■ **WHAT THIS TASK INVOLVES**: Go to the line below containing "replace (- k - F +" and print exactly from there through the line containing "Lemma SFltb_repr k", both included. Print nothing else.

■ **ENTRIES SHOWN**:
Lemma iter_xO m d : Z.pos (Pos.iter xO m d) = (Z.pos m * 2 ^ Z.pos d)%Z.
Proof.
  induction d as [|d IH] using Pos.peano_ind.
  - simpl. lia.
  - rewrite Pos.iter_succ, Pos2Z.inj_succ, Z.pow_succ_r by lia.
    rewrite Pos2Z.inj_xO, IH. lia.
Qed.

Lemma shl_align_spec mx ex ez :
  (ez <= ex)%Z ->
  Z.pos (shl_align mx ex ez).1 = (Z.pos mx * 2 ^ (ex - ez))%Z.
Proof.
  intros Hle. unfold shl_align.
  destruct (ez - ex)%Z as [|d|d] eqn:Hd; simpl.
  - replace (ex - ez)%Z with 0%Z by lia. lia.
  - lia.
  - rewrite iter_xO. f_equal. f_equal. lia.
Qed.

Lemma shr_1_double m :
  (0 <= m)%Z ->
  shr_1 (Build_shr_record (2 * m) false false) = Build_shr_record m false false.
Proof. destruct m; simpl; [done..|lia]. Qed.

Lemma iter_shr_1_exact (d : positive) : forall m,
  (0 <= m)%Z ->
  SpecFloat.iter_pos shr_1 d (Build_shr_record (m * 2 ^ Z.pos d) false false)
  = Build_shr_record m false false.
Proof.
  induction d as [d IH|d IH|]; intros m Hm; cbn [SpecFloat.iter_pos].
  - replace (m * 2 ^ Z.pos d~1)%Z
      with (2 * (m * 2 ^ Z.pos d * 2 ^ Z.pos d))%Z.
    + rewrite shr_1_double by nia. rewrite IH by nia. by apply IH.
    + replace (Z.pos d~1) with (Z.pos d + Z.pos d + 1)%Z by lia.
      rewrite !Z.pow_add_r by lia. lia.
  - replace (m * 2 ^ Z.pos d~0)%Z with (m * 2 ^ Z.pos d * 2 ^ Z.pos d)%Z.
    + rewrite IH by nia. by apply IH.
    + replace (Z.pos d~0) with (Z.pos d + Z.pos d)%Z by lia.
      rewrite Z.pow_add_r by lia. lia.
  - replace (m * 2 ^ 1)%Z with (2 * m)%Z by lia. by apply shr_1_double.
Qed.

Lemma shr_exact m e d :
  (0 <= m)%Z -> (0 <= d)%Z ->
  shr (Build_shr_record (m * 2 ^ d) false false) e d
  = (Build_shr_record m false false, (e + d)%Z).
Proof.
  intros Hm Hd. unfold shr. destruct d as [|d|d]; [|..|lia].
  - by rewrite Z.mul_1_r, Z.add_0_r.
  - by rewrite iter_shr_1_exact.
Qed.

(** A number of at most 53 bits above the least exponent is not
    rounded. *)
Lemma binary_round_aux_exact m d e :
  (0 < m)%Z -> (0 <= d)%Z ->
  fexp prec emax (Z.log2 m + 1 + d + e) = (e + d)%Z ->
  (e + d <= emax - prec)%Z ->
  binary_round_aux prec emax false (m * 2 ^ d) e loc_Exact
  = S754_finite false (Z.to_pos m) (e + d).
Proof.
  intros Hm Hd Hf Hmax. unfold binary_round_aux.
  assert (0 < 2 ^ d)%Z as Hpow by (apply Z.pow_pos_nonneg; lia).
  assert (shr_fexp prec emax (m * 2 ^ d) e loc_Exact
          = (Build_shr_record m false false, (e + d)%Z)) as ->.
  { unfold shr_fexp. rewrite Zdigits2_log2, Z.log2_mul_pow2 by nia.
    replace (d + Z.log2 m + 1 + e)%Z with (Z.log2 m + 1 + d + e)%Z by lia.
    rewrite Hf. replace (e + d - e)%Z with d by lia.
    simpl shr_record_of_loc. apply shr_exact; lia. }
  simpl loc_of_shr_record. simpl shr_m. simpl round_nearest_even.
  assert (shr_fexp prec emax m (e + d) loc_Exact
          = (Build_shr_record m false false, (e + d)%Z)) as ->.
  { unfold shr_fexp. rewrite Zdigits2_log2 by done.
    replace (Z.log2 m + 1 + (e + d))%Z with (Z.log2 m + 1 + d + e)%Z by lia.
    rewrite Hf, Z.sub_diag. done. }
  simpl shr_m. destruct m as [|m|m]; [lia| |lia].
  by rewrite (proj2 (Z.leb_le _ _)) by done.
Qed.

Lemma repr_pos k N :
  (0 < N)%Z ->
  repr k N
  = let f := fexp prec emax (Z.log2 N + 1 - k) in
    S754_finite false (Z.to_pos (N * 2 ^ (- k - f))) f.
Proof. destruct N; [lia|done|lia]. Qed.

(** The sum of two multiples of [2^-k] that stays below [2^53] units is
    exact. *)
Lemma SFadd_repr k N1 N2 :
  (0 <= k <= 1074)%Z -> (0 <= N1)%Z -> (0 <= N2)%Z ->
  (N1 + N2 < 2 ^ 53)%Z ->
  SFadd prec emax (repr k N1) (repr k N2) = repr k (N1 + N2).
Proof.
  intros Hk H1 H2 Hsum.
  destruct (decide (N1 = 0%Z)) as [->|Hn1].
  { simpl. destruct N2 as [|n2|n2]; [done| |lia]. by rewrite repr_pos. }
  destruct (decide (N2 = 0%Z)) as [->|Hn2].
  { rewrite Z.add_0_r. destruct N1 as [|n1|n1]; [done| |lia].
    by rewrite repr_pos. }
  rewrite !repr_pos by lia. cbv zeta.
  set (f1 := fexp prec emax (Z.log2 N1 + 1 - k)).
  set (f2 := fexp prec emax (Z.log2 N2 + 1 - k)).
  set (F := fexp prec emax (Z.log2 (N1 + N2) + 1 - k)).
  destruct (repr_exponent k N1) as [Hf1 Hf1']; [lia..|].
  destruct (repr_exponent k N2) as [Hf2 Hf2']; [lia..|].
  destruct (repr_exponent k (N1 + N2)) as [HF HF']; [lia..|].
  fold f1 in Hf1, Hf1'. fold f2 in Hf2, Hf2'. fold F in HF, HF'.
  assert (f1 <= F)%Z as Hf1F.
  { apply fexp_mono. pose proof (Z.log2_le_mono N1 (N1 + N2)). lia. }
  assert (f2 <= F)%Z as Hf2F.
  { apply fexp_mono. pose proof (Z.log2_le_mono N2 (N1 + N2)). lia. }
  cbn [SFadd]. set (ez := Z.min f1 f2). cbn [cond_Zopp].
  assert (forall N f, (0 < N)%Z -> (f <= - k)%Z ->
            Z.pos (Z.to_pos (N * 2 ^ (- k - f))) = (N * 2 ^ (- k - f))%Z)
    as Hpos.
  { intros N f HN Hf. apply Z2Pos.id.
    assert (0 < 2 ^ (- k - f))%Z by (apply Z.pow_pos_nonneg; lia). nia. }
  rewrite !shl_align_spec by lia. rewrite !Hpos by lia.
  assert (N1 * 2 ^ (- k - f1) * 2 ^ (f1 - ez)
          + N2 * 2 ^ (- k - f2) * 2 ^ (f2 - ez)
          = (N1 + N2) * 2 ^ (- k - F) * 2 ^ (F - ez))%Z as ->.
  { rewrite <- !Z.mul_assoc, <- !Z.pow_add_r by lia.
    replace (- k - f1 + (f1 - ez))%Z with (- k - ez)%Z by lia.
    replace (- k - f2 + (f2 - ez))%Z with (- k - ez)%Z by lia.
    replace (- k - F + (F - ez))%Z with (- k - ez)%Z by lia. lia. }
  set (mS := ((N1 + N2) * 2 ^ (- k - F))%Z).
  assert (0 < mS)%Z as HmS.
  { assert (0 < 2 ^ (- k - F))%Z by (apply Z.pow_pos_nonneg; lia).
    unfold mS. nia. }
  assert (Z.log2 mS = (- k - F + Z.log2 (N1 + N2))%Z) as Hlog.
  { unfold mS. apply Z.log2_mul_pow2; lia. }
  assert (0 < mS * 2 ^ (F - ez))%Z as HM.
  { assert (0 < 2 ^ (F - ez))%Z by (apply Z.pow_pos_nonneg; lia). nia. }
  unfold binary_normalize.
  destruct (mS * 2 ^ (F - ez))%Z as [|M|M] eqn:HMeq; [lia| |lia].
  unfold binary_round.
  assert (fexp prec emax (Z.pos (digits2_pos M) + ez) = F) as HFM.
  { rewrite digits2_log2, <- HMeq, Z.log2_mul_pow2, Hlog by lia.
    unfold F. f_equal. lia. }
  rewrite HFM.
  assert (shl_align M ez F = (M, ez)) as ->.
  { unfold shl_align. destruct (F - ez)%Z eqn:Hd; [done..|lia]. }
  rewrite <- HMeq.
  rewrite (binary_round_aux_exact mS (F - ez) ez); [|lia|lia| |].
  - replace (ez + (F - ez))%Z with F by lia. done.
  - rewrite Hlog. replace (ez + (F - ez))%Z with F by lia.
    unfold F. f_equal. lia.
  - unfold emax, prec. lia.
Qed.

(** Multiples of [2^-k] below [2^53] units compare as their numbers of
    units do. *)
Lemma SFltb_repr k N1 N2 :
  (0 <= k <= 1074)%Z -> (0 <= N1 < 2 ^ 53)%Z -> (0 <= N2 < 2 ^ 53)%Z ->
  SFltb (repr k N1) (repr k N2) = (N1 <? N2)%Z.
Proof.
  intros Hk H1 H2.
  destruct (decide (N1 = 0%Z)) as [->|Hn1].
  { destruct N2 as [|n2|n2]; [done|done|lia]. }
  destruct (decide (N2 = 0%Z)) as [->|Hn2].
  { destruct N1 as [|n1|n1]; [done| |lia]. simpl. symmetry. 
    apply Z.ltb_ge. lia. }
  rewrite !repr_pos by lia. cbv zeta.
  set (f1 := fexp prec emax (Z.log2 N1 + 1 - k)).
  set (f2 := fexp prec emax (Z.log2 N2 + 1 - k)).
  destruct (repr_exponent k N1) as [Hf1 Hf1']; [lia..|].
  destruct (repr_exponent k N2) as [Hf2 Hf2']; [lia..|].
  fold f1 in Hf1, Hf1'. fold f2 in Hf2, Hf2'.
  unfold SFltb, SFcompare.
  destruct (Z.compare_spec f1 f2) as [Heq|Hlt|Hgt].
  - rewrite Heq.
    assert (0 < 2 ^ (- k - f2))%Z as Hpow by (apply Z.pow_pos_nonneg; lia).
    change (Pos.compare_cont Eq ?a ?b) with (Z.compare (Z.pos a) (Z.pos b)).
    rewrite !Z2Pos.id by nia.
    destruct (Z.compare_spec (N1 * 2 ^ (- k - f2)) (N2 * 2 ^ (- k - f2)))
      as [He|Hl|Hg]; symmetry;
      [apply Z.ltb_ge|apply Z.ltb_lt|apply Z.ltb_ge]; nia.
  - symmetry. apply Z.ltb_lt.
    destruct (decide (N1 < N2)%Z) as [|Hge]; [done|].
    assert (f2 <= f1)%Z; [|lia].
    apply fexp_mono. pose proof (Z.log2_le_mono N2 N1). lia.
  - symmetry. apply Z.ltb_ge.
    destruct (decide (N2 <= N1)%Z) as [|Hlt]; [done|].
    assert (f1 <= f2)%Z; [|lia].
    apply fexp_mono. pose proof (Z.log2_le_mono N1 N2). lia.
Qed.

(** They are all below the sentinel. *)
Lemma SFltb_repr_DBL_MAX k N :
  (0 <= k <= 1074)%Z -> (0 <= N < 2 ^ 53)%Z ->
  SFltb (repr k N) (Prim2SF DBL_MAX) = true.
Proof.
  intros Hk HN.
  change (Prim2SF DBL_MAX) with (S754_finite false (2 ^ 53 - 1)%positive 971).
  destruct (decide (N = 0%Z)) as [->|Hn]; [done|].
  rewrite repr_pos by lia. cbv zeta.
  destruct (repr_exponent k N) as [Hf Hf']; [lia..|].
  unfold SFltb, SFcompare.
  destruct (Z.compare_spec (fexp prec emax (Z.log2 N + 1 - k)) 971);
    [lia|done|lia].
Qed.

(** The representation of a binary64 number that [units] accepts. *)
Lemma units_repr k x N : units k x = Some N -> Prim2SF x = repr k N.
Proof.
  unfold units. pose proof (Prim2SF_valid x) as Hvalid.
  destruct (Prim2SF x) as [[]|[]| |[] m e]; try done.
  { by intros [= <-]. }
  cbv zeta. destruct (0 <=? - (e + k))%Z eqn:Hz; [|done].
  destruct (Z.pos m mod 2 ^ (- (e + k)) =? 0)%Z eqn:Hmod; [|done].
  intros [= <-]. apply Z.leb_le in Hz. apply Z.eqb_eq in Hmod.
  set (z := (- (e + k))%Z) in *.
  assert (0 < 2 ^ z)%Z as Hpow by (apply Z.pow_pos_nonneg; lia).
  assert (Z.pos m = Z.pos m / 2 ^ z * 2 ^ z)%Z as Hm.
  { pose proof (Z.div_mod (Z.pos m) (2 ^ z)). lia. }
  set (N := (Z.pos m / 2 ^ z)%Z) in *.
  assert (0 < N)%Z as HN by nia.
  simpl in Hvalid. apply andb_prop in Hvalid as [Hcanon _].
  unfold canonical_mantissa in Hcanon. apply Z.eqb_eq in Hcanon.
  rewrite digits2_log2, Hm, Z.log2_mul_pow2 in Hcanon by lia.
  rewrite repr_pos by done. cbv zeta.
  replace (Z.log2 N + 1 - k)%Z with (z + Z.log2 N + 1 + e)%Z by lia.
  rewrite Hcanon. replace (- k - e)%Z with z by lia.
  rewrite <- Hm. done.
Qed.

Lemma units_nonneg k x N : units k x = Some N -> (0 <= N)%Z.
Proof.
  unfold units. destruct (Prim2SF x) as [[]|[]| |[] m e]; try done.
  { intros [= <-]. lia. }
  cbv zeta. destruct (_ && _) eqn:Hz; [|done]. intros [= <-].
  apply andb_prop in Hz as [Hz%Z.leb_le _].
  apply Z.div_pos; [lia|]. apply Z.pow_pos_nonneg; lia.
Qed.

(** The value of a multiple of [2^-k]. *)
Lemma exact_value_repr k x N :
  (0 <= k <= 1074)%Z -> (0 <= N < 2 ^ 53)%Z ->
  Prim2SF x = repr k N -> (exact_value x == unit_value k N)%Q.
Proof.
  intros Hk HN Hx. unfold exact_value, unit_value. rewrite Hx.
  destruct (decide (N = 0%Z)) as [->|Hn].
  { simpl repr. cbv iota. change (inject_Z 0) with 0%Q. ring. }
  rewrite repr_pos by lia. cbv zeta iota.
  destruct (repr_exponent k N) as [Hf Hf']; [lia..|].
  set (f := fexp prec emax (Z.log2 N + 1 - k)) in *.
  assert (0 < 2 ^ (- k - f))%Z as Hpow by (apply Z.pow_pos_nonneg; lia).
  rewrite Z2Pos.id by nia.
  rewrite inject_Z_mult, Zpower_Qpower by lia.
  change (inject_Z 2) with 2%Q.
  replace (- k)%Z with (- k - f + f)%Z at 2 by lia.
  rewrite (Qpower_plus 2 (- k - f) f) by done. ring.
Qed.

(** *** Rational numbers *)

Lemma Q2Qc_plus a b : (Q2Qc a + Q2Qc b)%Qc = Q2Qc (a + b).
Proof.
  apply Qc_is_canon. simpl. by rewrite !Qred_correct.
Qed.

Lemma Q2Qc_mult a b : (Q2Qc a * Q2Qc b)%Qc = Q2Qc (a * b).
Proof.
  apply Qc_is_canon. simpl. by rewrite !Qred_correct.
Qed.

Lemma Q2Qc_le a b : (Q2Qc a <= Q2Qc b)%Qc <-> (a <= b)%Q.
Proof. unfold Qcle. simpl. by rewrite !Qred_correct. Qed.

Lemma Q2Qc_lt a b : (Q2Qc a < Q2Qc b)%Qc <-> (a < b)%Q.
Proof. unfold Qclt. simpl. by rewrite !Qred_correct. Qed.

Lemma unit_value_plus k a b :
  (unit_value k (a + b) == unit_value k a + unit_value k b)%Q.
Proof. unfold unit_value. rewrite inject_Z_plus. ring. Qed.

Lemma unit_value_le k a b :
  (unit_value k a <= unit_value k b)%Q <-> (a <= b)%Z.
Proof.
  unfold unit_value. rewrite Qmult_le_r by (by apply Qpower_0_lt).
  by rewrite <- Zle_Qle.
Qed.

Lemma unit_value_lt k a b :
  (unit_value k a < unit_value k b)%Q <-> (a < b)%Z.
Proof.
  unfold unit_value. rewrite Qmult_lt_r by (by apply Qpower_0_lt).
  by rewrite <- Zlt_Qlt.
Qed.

■ **RESULT FOR THIS EXERCISE**:
    replace (- k - F + (F - ez))%Z with (- k - ez)%Z by lia. lia. }
  set (mS := ((N1 + N2) * 2 ^ (- k - F))%Z).
  assert (0 < mS)%Z as HmS.
  { assert (0 < 2 ^ (- k - F))%Z by (apply Z.pow_pos_nonneg; lia).
    unfold mS. nia. }
  assert (Z.log2 mS = (- k - F + Z.log2 (N1 + N2))%Z) as Hlog.
  { unfold mS. apply Z.log2_mul_pow2; lia. }
  assert (0 < mS * 2 ^ (F - ez))%Z as HM.
  { assert (0 < 2 ^ (F - ez))%Z by (apply Z.pow_pos_nonneg; lia). nia. }
  unfold binary_normalize.
  destruct (mS * 2 ^ (F - ez))%Z as [|M|M] eqn:HMeq; [lia| |lia].
  unfold binary_round.
  assert (fexp prec emax (Z.pos (digits2_pos M) + ez) = F) as HFM.
  { rewrite digits2_log2, <- HMeq, Z.log2_mul_pow2, Hlog by lia.
    unfold F. f_equal. lia. }
  rewrite HFM.
  assert (shl_align M ez F = (M, ez)) as ->.
  { unfold shl_align. destruct (F - ez)%Z eqn:Hd; [done..|lia]. }
  rewrite <- HMeq.
  rewrite (binary_round_aux_exact mS (F - ez) ez); [|lia|lia| |].
  - replace (ez + (F - ez))%Z with F by lia. done.
  - rewrite Hlog. replace (ez + (F - ez))%Z with F by lia.
    unfold F. f_equal. lia.
  - unfold emax, prec. lia.
Qed.

(** Multiples of [2^-k] below [2^53] units compare as their numbers of
    units do. *)
Lemma SFltb_repr k N1 N2 :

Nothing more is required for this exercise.